The aim of this work was to prepare BDM by immobilizing mixture of GO and laccase on surface of ultrafiltration (UF) membrane to form a dynamic layer, and evaluate its performance on soy sauce wastewater treatment in view of COD and colority removal. Moreover, filtration performance after mutiple operation cycles were studied for longterm running properties of prepared BDMs.

MATERIALS AND METHODS

Preparation of BDM

The virgin hydrophilic polysulfone ultrafiltration (UF) membrane with a molecular weight cut-off (MWCO) of 100kDa (purchased from MICRODYN-NADIR Membranes Inc., Germany) was placed on the bottom of stirred Amicon 8020 membrane module (Millipore Corporation, USA) and cleaned by filtering deionized water. The effective membrane area was 13.4 cm². GO purchased from CheapTubes.com (Cambridgeport, Vermont, USA) was mixed with laccase from Aspergillus Oryzae, purchased from Kool Chemical Technology Co., Ltd. (Beijing, China), in 150 mL of deionized water. The dosage of GO was 25 g/m², while 50 g/m² for laccase according to previous study (Zhu et al. 2020ZHU Z, CHEN Z, LUO X, LIANG W, LI S, HE J, ZHANG W, HAO T & YANG Z. 2020. Biomimetic dynamic membrane (BDM): Fabrication method and roles of carriers and laccase. Chemosphere 240: 124882.). The GO suspension was dispersed by sonication for 20 min using a water bath sonicator (Aquasonic 250HT). Then the mixed GO and laccase solution were filtrated through UF membrane to form the BDM named GO&Laccase@UF.

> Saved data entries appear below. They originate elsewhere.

(** * FreeDView tester: discovery, comparison and reporting

    A shallow embedding of the parts of [jsonLocalizer.py],
    [renderCompare.py] and [freeDViewRunner.py] that decide the
    testable properties of the pipeline, followed by the theorems.

    Conventions.
    - Python [str] values are [string]s (sequences of 8-bit characters).
    - Python [int]s are unbounded: [Z], or [nat]/[N] for lengths and
      counters that start non-negative and only grow.
    - A call that may raise returns a [result]; [Raise e] is the
      exception escaping the call.
    - [os.path] is modelled by its POSIX flavour on ['/']-separated
      strings, [pathlib.Path] by the list of its components. *)

From Stdlib Require Import List Bool Arith ZArith NArith QArith Lia.
From Stdlib Require Import Ascii String DecimalString DecimalN DecimalPos.
Import ListNotations.

Local Open Scope string_scope.
Local Open Scope list_scope.

(** ** Exceptions *)

(** [LoopFuelExhausted] is not a Python exception: it marks a [while]
    loop of the model that ran out of its iteration budget (shown
    unreachable below). *)
Inductive exn : Type :=
| ValueError
| IndexError
| OSError
| IOError
| LoopFuelExhausted.

Inductive result (A : Type) : Type :=
| Ok (a : A)
| Raise (e : exn).

Arguments Ok {A} a.
Arguments Raise {A} e.

Definition bind {A B : Type} (r : result A) (k : A -> result B) : result B :=
  match r with
  | Ok a => k a
  | Raise e => Raise e
  end.

Notation "x <- r ;; k" := (bind r (fun x => k))
  (at level 61, r at next level, right associativity).

(** ** Python string primitives *)

(** [s[x]] for a non-negative index: [IndexError] out of range. *)
Definition str_index (s : string) (x : nat) : result ascii :=
  match String.get x s with
  | Some c => Ok c
  | None => Raise IndexError
  end.

(** The literal set [{'0', ..., '9'}]. *)
Definition in_digits (c : ascii) : bool :=
  let n := nat_of_ascii c in (48 <=? n)%nat && (n <=? 57)%nat.

Definition slash : ascii := "/"%char.
Definition hash : ascii := "#"%char.

(** [posixpath.basename]: what follows the last ['/'] ([p[p.rfind('/')+1:]]). *)
Fixpoint basename (p : string) : string :=
  match p with
  | EmptyString => EmptyString
  | String c rest =>
      if existsb (Ascii.eqb slash) (list_ascii_of_string rest) then basename rest
      else if Ascii.eqb c slash then rest
      else p
  end.

(** [s.split(sep)] for a one-character separator: one more piece than
    there are occurrences of [sep], never an empty list. *)
Fixpoint split_on (sep : ascii) (s : string) : list string :=
  match s with
  | EmptyString => [EmptyString]
  | String c rest =>
      if Ascii.eqb c sep then EmptyString :: split_on sep rest
      else match split_on sep rest with
           | piece :: pieces => String c piece :: pieces
           | [] => [String c EmptyString]
           end
  end.

(** [s.split(sep)] for a separator of several characters: occurrences are
    taken left to right without overlap.  [skip] counts the characters of
    a separator still to be passed, [cur] holds the current piece,
    reversed. *)
Fixpoint is_prefix (p s : string) : bool :=
  match p, s with
  | EmptyString, _ => true
  | String a p', String b s' => Ascii.eqb a b && is_prefix p' s'
  | String _ _, EmptyString => false
  end.

Definition string_rev (cs : list ascii) : string :=
  string_of_list_ascii (rev cs).

Fixpoint split_str_aux (sep s : string) (skip : nat) (cur : list ascii)
  : list string :=
  match s with
  | EmptyString => [string_rev cur]
  | String c rest =>
      match skip with
      | S k => split_str_aux sep rest k cur
      | O =>
          if is_prefix sep s
          then string_rev cur
                 :: split_str_aux sep rest (String.length sep - 1) []
          else split_str_aux sep rest 0 (c :: cur)
      end
  end.

Definition split_str (sep s : string) : list string := split_str_aux sep s 0 [].

(** [s.replace('\\', '/')]. *)
Definition backslash : ascii := ascii_of_nat 92.

Fixpoint replace_backslash (s : string) : string :=
  match s with
  | EmptyString => EmptyString
  | String c rest =>
      String (if Ascii.eqb c backslash then slash else c) (replace_backslash rest)
  end.

Fixpoint ends_with_slash (s : string) : bool :=
  match s with
  | EmptyString => false
  | String c EmptyString => Ascii.eqb c slash
  | String _ rest => ends_with_slash rest
  end.

(** [posixpath.join(a, b)]. *)
Definition path_join (a b : string) : string :=
  match b with
  | String "/" _ => b
  | _ => match a with
         | EmptyString => b
         | _ => if ends_with_slash a then a ++ b else a ++ "/" ++ b
         end
  end.

(** ** Python integers and their text *)

Definition underscore : ascii := "_"%char.
Definition zero_char : ascii := "0"%char.

(** Characters [int()] treats as surrounding white space (code points
    below 256): tab to carriage return, the blank, NEL and the no-break
    space.  The separators 28 to 31, which [str.strip] removes, are not
    among them. *)
Definition is_space (c : ascii) : bool :=
  let n := nat_of_ascii c in
  ((9 <=? n)%nat && (n <=? 13)%nat) || (n =? 32)%nat ||
  (n =? 133)%nat || (n =? 160)%nat.

Fixpoint lstrip (s : string) : string :=
  match s with
  | String c rest => if is_space c then lstrip rest else s
  | EmptyString => EmptyString
  end.

Fixpoint rstrip (s : string) : string :=
  match s with
  | EmptyString => EmptyString
  | String c rest =>
      match rstrip rest with
      | EmptyString => if is_space c then EmptyString else String c EmptyString
      | rest' => String c rest'
      end
  end.

Definition strip (s : string) : string := rstrip (lstrip s).

(** The digit groups of an integer literal: decimal digits, a single
    ['_'] allowed between two digits.  Returns the digits alone. *)
Fixpoint digit_groups (s : string) (after_digit : bool) : option string :=
  match s with
  | EmptyString => if after_digit then Some EmptyString else None
  | String c rest =>
      if in_digits c then
        match digit_groups rest true with
        | Some ds => Some (String c ds)
        | None => None
        end
      else if Ascii.eqb c underscore && after_digit then digit_groups rest false
      else None
  end.

Definition digits_value (body : string) : option N :=
  match digit_groups body false with
  | Some ds =>
      match NilEmpty.uint_of_string ds with
      | Some d => Some (N.of_uint d)
      | None => None
      end
  | None => None
  end.

Definition minus_char : ascii := "-"%char.
Definition plus_char : ascii := "+"%char.

Definition value_or_error (v : option N) (negative : bool) : result Z :=
  match v with
  | Some n => Ok (if negative then (- Z.of_N n)%Z else Z.of_N n)
  | None => Raise ValueError
  end.

(** [int(s)] in base 10: white space around, an optional sign, digit
    groups; [ValueError] otherwise.  Integers are unbounded: the limit
    the interpreter sets on the number of digits of a text
    ([sys.set_int_max_str_digits]) is a setting of the interpreter and
    is not part of this model. *)
Definition py_int (s : string) : result Z :=
  match strip s with
  | EmptyString => Raise ValueError
  | String c body =>
      if Ascii.eqb c minus_char then value_or_error (digits_value body) true
      else if Ascii.eqb c plus_char then value_or_error (digits_value body) false
      else value_or_error (digits_value (String c body)) false
  end.

(** [str(n)] for a natural number and for an integer. *)
Definition str_N (n : N) : string := NilZero.string_of_uint (N.to_uint n).

Definition str_int (z : Z) : string :=
  match z with
  | Zneg p => String "-" (str_N (Npos p))
  | _ => str_N (Z.to_N z)
  end.

Fixpoint zeros (k : nat) : string :=
  match k with
  | O => EmptyString
  | S k' => String zero_char (zeros k')
  end.

(** [s.zfill(width)]: zeros go after a leading sign. *)
Definition zfill (width : nat) (s : string) : string :=
  if (width <=? String.length s)%nat then s
  else
    let pad := zeros (width - String.length s) in
    match s with
    | String c rest =>
        if Ascii.eqb c minus_char || Ascii.eqb c plus_char
        then String c (pad ++ rest)
        else pad ++ s
    | EmptyString => pad
    end.

Fixpoint all_digits (s : string) : bool :=
  match s with
  | EmptyString => true
  | String c rest => in_digits c && all_digits rest
  end.

(** ** The file system seen through [pathlib] and [os.path]

    A [Path] is the list of its components below the root of the model;
    the empty path is that root and always a directory.  A file system
    lists its entries in enumeration order, the order [iterdir] reports. *)

Definition path : Type := list string.

Inductive kind : Type := Dir | File.

Definition filesystem : Type := list (path * kind).

Definition path_eqb (p q : path) : bool :=
  if list_eq_dec string_dec p q then true else false.

Definition kind_of (fs : filesystem) (p : path) : option kind :=
  match p with
  | [] => Some Dir
  | _ => match find (fun e => path_eqb (fst e) p) fs with
         | Some e => Some (snd e)
         | None => None
         end
  end.

Definition path_exists (fs : filesystem) (p : path) : bool :=
  match kind_of fs p with Some _ => true | None => false end.

Definition is_dir (fs : filesystem) (p : path) : bool :=
  match kind_of fs p with Some Dir => true | _ => false end.

(** [Path.parent], [Path.name], [Path / name] and [str(Path)]. *)
Definition parent (p : path) : path := removelast p.
Definition name (p : path) : string := last p EmptyString.
Definition child (p : path) (n : string) : path := p ++ [n].
Definition path_str (p : path) : string := String.concat "/" p.

Notation "p // n" := (child p n) (at level 40, left associativity).

(** [Path.iterdir()], drained into a list when the loop starts. *)
Definition iterdir (fs : filesystem) (d : path) : result (list path) :=
  if is_dir fs d then
    Ok (map fst (filter (fun e => match fst e with
                                  | [] => false
                                  | _ => path_eqb (parent (fst e)) d
                                  end) fs))
  else Raise OSError.

(** [Path.mkdir(parents=True, exist_ok=True)]: every missing ancestor is
    created, an existing directory is kept, a file in the way raises. *)
Fixpoint mkdir_from (fs : filesystem) (done todo : path) : result filesystem :=
  match todo with
  | [] => Ok fs
  | c :: todo' =>
      let p := done // c in
      if is_dir fs p then mkdir_from fs p todo'
      else if path_exists fs p then Raise OSError
      else mkdir_from (fs ++ [(p, Dir)]) p todo'
  end.

Definition mkdir_parents (fs : filesystem) (p : path) : result filesystem :=
  mkdir_from fs [] p.

(** ** jsonLocalizer.py: [JsonLocalizer] *)

Module Localizer.

(** The [for x in range(len(event_name_set_test))] loop with its [break];
    the accumulator is [match_count]. *)
Fixpoint is_event_loop (event_name_set_test split_path : string)
    (xs : list nat) (match_count : nat) : result nat :=
  match xs with
  | [] => Ok match_count
  | x :: xs' =>
      p <- str_index event_name_set_test x ;;
      c <- str_index split_path x ;;
      if Ascii.eqb p c then
        is_event_loop event_name_set_test split_path xs' (match_count + 1)
      else if Ascii.eqb p hash && in_digits c then
        is_event_loop event_name_set_test split_path xs' (match_count + 1)
      else Ok match_count
  end.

Treatment of soy sauce wastewater via BDM

Commercial soy sauce was purchased from supermarket in Wuhan, China, to prepare model soy sauce wastewater by dilution according to Jang et al. (2018)JANG H-H, SEO G-T & JEONG D-W. 2018. Advanced Oxidation Processes and Nanofiltration to Reduce the Color and Chemical Oxygen Demand of Waste Soy Sauce. Sustainability 10: 2929.. The COD, and colority of the prepared wastewater were 200 mg/L and 59, respectively. 50 mL prepared soy sauce wastewater was used for BDM filtration until 40 mL permeate was obtained. The Amicon 8020 cell was used for treatment (Figure 1). The transmembrane pressure was maintained at 1 bar by compressed N₂, and the stirring speed of agitator of the filtration cell was 50 rpm. The permeate volume was recorded with time and each 10 mL of permeate was sampled for quality analysis.

Figure 1
Schematic diagram of the filtration set-up.

Analytical methods

The chemical composition of membrane surface was analyzed with Fourier transform infrared spectra (660-IR, Varian, Australia). COD was measured using EasyBox Kits (HuangKai Microbia, GuangZhou, China) in order to quantify organic matter concentration. The colority of the wastewater and permeate was measure according to a standard method (GB 11903-1989 (China 1989CHINA MOEAEOTPSRO. 1989. Water quality-Determination of Colority. GB 11903-11989.)) using K₂PtCl₆ and CoCl₂.6H₂O as standards.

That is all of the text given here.